Sandy, the desert dingo needs your VOTE.
A proposal by a University of NSW scientist to study the DNA of a wild-born Australian desert dingo called Sandy has been announced as one of five finalists in the 'World's Most Interesting Genome' competition.
More than 200 International entries were received for the Pacific Biosciences SMRT Grant to sequence the complete genome of a particularly fascinating or important plant or animal.
Obtaining the genetic sequence of a wild-born pure dingo would be ground-breaking research and enhance the knowledge and understanding of the species and could potentially prevent extinction.
Sandy and her sister and brother were found as three-week old pups in the central Australian desert near the Strzelecki Track in 2014 by Barry and Lyn Eggleton, who have hand-raised and cared for them ever since.

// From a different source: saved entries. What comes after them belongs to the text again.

Lemma dashboard_hot_ambient_witness :
  exists v_w_net v_eff v_t2 v_t4 : R,
    Dashboard.tab2_cycle (Dashboard.Controls 12.0 1350 2000 50 350) =
    Ok (PFloat v_w_net, PFloat v_eff, PFloat v_t2, PFloat v_t4) /\
    v_eff = 0 /\ v_w_net < 0 /\
    Dashboard.t_max (Dashboard.Controls 12.0 1350 2000 50 350) < v_t2.
Proof.
  apply (dashboard_hot_ambient (Dashboard.Controls 12.0 1350 2000 50 350)).
  - unfold Dashboard.in_range, Dashboard.slider; cbn; lra.
  - cbn; lra.
Defined.

(** ** The two plotted curves *)

(** With at least two points [linspace] is the evenly spaced sequence
    without its last point, followed by [stop]. *)
Lemma linspace_unfold (start stop : R) (m : nat) :
  Np.linspace start stop (S (S m)) =
  map (fun i => INR i * ((stop - start) / INR (S m)) + start) (seq 0 (S m))
  ++ [stop].
Proof.
  unfold Np.linspace.
  replace (S (S m) - 1)%nat with (S m) by (simpl; reflexivity).
  change (0 <? S m)%nat with true. change (1 <? S (S m))%nat with true.
  cbv zeta iota.
  rewrite !map_map.
  rewrite (seq_S (S m) 0), map_app. cbn [map].
  rewrite removelast_last. reflexivity.
Qed.

Lemma linspace_length (start stop : R) (num : nat) :
  length (Np.linspace start stop num) = num.
Proof.
  destruct num as [| [| m]]; [reflexivity | reflexivity |].
  rewrite linspace_unfold, length_app, length_map, length_seq.
  simpl. now rewrite Nat.add_1_r.
Qed.

(** Every point by its index, the last one included. *)
Lemma linspace_nth (start stop d : R) (m i : nat) :
  (i < S (S m))%nat ->
  nth i (Np.linspace start stop (S (S m))) d =
  start + INR i * ((stop - start) / INR (S m)).
Proof.
  intros Hi. rewrite linspace_unfold.
  assert (INR (S m) <> 0) as Hm by (apply not_0_INR; discriminate).
  destruct (Nat.eq_dec i (S m)) as [-> | Hne].
  - rewrite app_nth2 by (rewrite length_map, length_seq; apply Nat.le_refl).
    rewrite length_map, length_seq, Nat.sub_diag. cbn [nth].
    field. exact Hm.
  - assert (i < S m)%nat as Hlt by lia.
    rewrite app_nth1 by (rewrite length_map, length_seq; exact Hlt).
    set (f := fun j : nat => INR j * ((stop - start) / INR (S m)) + start).
    rewrite (nth_indep _ d (f 0%nat))
      by (rewrite length_map, length_seq; exact Hlt).
    rewrite map_nth, seq_nth by exact Hlt.
    rewrite Nat.add_0_l. unfold f. ring.
Qed.

(** Every point is at some index below [num]. *)
Lemma linspace_In (start stop x : R) (m : nat) :
  In x (Np.linspace start stop (S (S m))) ->
  exists i : nat,
    (i <= S m)%nat /\ x = start + INR i * ((stop - start) / INR (S m)).
Proof.
  intros Hx. apply (In_nth _ _ 0) in Hx. destruct Hx as (i & Hi & <-).
  rewrite linspace_length in Hi.
  exists i. split; [apply Nat.lt_succ_r; exact Hi |].
  apply linspace_nth. exact Hi.
Qed.

(** The points of an ascending [linspace] stay between its two ends. *)
Lemma linspace_bounds (start stop x : R) (m : nat) :
  start <= stop ->
  In x (Np.linspace start stop (S (S m))) ->
  start <= x <= stop.
Proof.
  intros Hle Hx.
  destruct (linspace_In _ _ _ _ Hx) as (i & Hi & ->).
  assert (0 < INR (S m)) as Hm by (apply lt_0_INR, Nat.lt_0_succ).
  assert (0 <= INR i <= INR (S m)) as [Hi0 Hi1]
    by (split; [apply pos_INR | apply le_INR; exact Hi]).
  set (n := INR (S m)) in *. set (j := INR i) in *.
  assert (0 <= (stop - start) / n) as Hstep
    by (apply Rmult_le_pos; [lra | apply Rlt_le, Rinv_0_lt_compat; exact Hm]).
  assert (n * ((stop - start) / n) = stop - start) as Hn by (field; lra).
  split; nra.
Qed.

Lemma INR_99 : INR 99 = 99.
Proof. rewrite INR_IZR_INZ. reflexivity. Qed.

(** A point of a curve obtained by mapping over [linspace]. *)
Lemma mapped_linspace_nth (g : R -> R) (start stop d : R) (m i : nat) :
  (i < S (S m))%nat ->
  nth i (map g (Np.linspace start stop (S (S m)))) d =
  g (start + INR i * ((stop - start) / INR (S m))).
Proof.
  intros Hi.
  rewrite (nth_indep _ d (g 0))
    by (rewrite length_map, linspace_length; exact Hi).
  rewrite map_nth. f_equal. apply linspace_nth. exact Hi.
Qed.

(** Point [i] of the T-H chart. *)
Lemma th_curve_nth (v_t2 v_t_max d : R) (i : nat) :
  (i < 100)%nat ->
  nth i (Dashboard.th_curve v_t2 v_t_max) d =
  v_t2 + (v_t_max - v_t2) * (INR i / 99).
Proof.
  intros Hi. unfold Dashboard.th_curve.
  rewrite (mapped_linspace_nth _ 0 100 d 98 i Hi), INR_99.
  unfold Dashboard.th_temperature. field.
Qed.


(** X17.  For sliders in range and an ambient temperature above 0 K and up
    to 420 K, the T-H chart drawn from the call's [t2] rises strictly from
    point to point. *)
Theorem dashboard_th_curve_rises (c : Dashboard.controls) (d : R) :
  Dashboard.in_range c ->
  0 < Dashboard.t_amb c <= 420 ->
  exists v_w_net v_eff v_t2 v_t4 : R,
    Dashboard.tab2_cycle c =
    Ok (PFloat v_w_net, PFloat v_eff, PFloat v_t2, PFloat v_t4) /\
    forall i j : nat, (i < j)%nat -> (j < 100)%nat ->
      nth i (Dashboard.th_curve v_t2 (Dashboard.t_max c)) d <
      nth j (Dashboard.th_curve v_t2 (Dashboard.t_max c)) d.
Proof.
  intros (Hp & [Hm1 Hm2] & _) [Ha0 Ha1].
  pose proof (temperature_ratio_slider_bounds _ Hp) as [Hlo Hhi].
  destruct Hp as [Hp5 Hp20].
  unfold Dashboard.tab2_cycle.
  rewrite calculate_gas_cycle_pos by (unfold default_k; lra). cbv zeta.
  set (r := Spec.temperature_ratio (Dashboard.p_ratio c) default_k) in *.
  set (tm := Dashboard.t_max c) in *. set (ta := Dashboard.t_amb c) in *.
  assert (ta * r < tm) as Ht2 by nra.
  do 4 eexists. split; [reflexivity |].
  intros i j Hij Hj.
  rewrite !th_curve_nth by lia.
  assert (INR i < INR j) by (apply lt_INR; exact Hij).
  nra.
Qed.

The general public will decide the winner, and Sandy supporters are encouraged to vote Supporters can vote every 24 hours up until midnight 6 April.
To Vote copy link or find on Facebook "DancingwithDingoes"
'If funded this project would allow us to better understand the DNA changes between wolves and dingoes (unconscious selection) and dingoes and domestic dogs (artificial selection) for the first time.' says Prof Ballard from the UNSW School of Biotechnology and Biomolecular Sciences.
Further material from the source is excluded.